Exercise input START
Lemma first_publish st d i m t a :
  step st (World d [] {[ 0 := Holding i m t ]} {[ t ]})
    (World d (attempt m a []).2 {[ 0 := Sent i m t (reason_of m) (attempt m a []).1 ]} {[ t ]}).
Proof.
  pose proof (step_publish st (World d [] {[ 0 := Holding i m t ]} {[ t ]}) 0 i m t a (lookup_singleton_eq 0 _)) as Hs.
  simpl in Hs. rewrite insert_singleton_eq in Hs. exact Hs.
Qed.

Lemma sent_world_step : step example_settings claimed_world sent_world.
Proof. apply (first_publish _ _ example_row example_msg 1%positive Acked). Qed.

Lemma sent_world_reachable : rtc (step example_settings) empty_world sent_world.
Proof.
  eapply rtc_l; [apply enqueued_world_step|]. eapply rtc_l; [apply claimed_world_step|].
  eapply rtc_l; [apply sent_world_step|]. constructor.
Qed.

Lemma settle_fenced_witness :
  let d := w_db sent_world in
  let '(n, d') := settle example_settings 9 example_row 1%positive None true example_row d in
  match outbox d !! example_row with Some m' => m' = example_msg | None => False end.
Proof.
  pose proof (settle_fenced example_settings sent_world 0 example_row example_msg 1%positive None true 9 example_row
                sent_world_reachable (lookup_singleton_eq 0 _)) as H.
  cbv zeta in *. destruct (settle example_settings 9 example_row 1%positive None true example_row (w_db sent_world)) as [n d'].
  assert (Hm : outbox (w_db sent_world) !! example_row = Some example_msg) by (vm_compute; reflexivity).
  rewrite Hm in H |- *. rewrite decide_True in H by reflexivity. apply H.
Defined.

(** What every reachable state of the outbox satisfies, whatever the
    interleaving: every event key has its event on record and conversely; at
    most one pending row exists per event, also after replays; a pending row has
    used fewer than [MAX_TRIES] attempts; a row or an archived copy that counts
    as published has been accepted by the bus; and a failure is an exhausted one
    exactly when it used all its attempts. *)
Theorem outbox_consistent (st : Settings) (w : world) (Hw : rtc (step st) empty_world w) :
  let d := w_db w in
  (∀ e, e ∈ keys d ↔ ∃ rk p, recorded d e rk p)
  ∧ (∀ i j m n, outbox d !! i = Some m → outbox d !! j = Some n →
       status m = OUTBOX_PENDING → status n = OUTBOX_PENDING → event_id m = event_id n → i = j)
  ∧ (∀ i m, outbox d !! i = Some m → (0 ≤ attempt_count m < MAX_TRIES)%Z
       ∧ (status m = OUTBOX_PUBLISHED → delivered w (event_id m) (routing_key m) (payload_json m)))
  ∧ (∀ a, a ∈ archived d → delivered w (a_event_id a) (a_routing_key a) (a_payload a))
  ∧ (∀ i f, failures d !! i = Some f → (0 ≤ f_attempt_count f ≤ MAX_TRIES)%Z
       ∧ (f_reason f = Exhausted ↔ f_attempt_count f = MAX_TRIES)).
Proof.
  cbv zeta. pose proof (inv_reachable st w Hw) as Hinv. split_and!.
  - intros e. split; [apply (inv_keys w Hinv)|]. intros H. by apply (known_key_recorded w).
  - apply (inv_active w Hinv).
  - intros i m Hi. destruct (inv_rows w Hinv i m Hi). done.
  - intros a Ha. by apply (inv_archived w Hinv).
  - intros i f Hi. by apply (inv_failures w Hinv i).
Qed.

Lemma outbox_consistent_witness :
  delivered sent_world "h" "event.notify_upload" (payload_json example_msg)
  ∧ ∀ i m, outbox (w_db sent_world) !! i = Some m → (0 ≤ attempt_count m < MAX_TRIES)%Z.
Proof.
  pose proof (outbox_consistent example_settings sent_world sent_world_reachable) as (_ & _ & H & _).
  split; [apply list_elem_of_here|]. intros i m Hi. by apply (H i m).
Defined.


Lemma example_attempts : attempts_ok example_db.
Proof.
  intros i m Hi. change (outbox example_db) with (<[example_row := new_row 0 "h" "event.notify_upload"
    (call "notify_upload" [VStr "u"])]> (∅ : gmap uuid OutboxMessage)) in Hi.
  apply lookup_insert_Some in Hi as [[_ <-]|[_ Hi]]; [done|]. by rewrite lookup_empty in Hi.
Qed.


(** An operator replays a failure at most once. A replay that answers true
    found the failure not yet replayed, and its corrected message acceptable;
    it leaves a pending row of the same event — the one already there, untouched,
    or else a new one with the corrected content —, marks the failure with the
    time and keeps everything else of it; and repeated on the result it answers
    false and changes nothing. *)
Theorem replay_once (st : Settings) now hex row fid rk p d d'
    (He : replay_failure st now hex row fid rk p d = (Ok true, d'))
    (Hid : ∀ f, failures d !! fid = Some f → f_event_id f ≠ ""%string) :
  (∃ f, failures d !! fid = Some f ∧ replayed_at f = None
    ∧ (let b := default (f_payload f) p in let k := default (f_routing_key f) rk in
       permanent_failure_reason k (VDict (with_event_id (f_event_id f) b)) = None
       ∧ failures d' = <[fid := mark_replayed now f]> (failures d)
       ∧ outbox d' = (if active (f_event_id f) d then outbox d
                      else <[row := new_row now (f_event_id f) k b]> (outbox d))
       ∧ active (f_event_id f) d' = true))
  ∧ ∀ now' hex' row' rk' p', replay_failure st now' hex' row' fid rk' p' d' = (Ok false, d').
Proof.
  revert He. unfold replay_failure at 1. rewrite run_gets.
  destruct (failures d !! fid) as [f|] eqn:Hf; [|done].
  case_bool_decide as Hr; [done|]. destruct (negb (message_bus_enabled st)) eqn:Hbus; [done|].
  destruct (permanent_failure_reason _ _) eqn:Hp; [done|].
  set (m := enqueue_outbox _ _ _ _ _ _ _ _).
  destruct (m d) as [[q|e] dq] eqn:Hq; [|by erewrite bind_err by done].
  erewrite bind_ok by done. rewrite run_gets.
  apply enqueue_outcome in Hq. pose proof (enqueued_failures _ _ _ _ _ _ _ _ _ Hq) as Hfs.
  assert (Hkey : event_key (Some (f_event_id f)) hex = f_event_id f).
  { specialize (Hid f eq_refl). unfold event_key. by destruct (f_event_id f). }
  rewrite Hkey in Hq. intros Hb.
  assert (Hact : q = true ∨ active (f_event_id f) dq = true).
  { destruct q; [by left|]. right. by destruct (active _ dq). }
  assert (d' = set_failures <[fid := mark_replayed now f]> dq) as ->.
  { destruct q; simpl in Hb; [rewrite run_modify in Hb; by injection Hb|].
    destruct (active _ dq); [|done]. simpl in Hb. rewrite run_modify in Hb. by injection Hb. }
  clear Hb. split.
  - exists f. simpl. rewrite <-Hfs. split_and!; [done|by destruct (replayed_at f); [exfalso; apply Hr|]|done|done| |].
    + inversion Hq; subst; simpl in *; [|rename H into Hk|by rewrite H].
      * destruct Hact as [?|Ha]; [done|by rewrite Ha].
      * destruct Hact as [?|Ha]; [done|]. change (active (f_event_id f) (set_keys (λ ks, {[f_event_id f]} ∪ ks) d))
          with (active (f_event_id f) d) in Ha. by rewrite Ha.
    + inversion Hq; subst; simpl in *; [| |clear Hact].
      * destruct Hact as [?|Ha]; [done|exact Ha].
      * destruct Hact as [?|Ha]; [done|exact Ha].
      * apply active_spec. exists row. eexists. simpl. rewrite lookup_insert_eq. done.
  - intros now' hex' row' rk' p'. unfold replay_failure. rewrite run_gets. simpl. rewrite lookup_insert_eq.
    by rewrite bool_decide_true.
Qed.

Definition failed_db : db :=
  Db {[ "h"%string ]} ∅ []
    {[ example_row := Failure "h" "event.notify_upload" (call "notify_upload" [VStr "u"]) 5 Exhausted 0 None ]} ∅.

Lemma replay_once_witness :
  let d' := (replay_failure example_settings 7 "x" example_row example_row None None failed_db).2 in
  replay_failure example_settings 8 "y" example_row example_row None None d' = (Ok false, d').
Proof.
  intros d'. apply (replay_once example_settings 7 "x" example_row example_row None None failed_db d').
  - assert (H : (replay_failure example_settings 7 "x" example_row example_row None None failed_db).1 = Ok true)
      by (vm_compute; reflexivity).
    rewrite <-H. apply surjective_pairing.
  - intros f Hf. unfold failed_db in Hf. simpl in Hf. rewrite lookup_singleton_eq in Hf. by injection Hf as <-.
Defined.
Exercise input END
In the data above, find each line that has the word "string" and copy it out.

◆ Worked solution:
    (Hid : ∀ f, failures d !! fid = Some f → f_event_id f ≠ ""%string) :
  Db {[ "h"%string ]} ∅ []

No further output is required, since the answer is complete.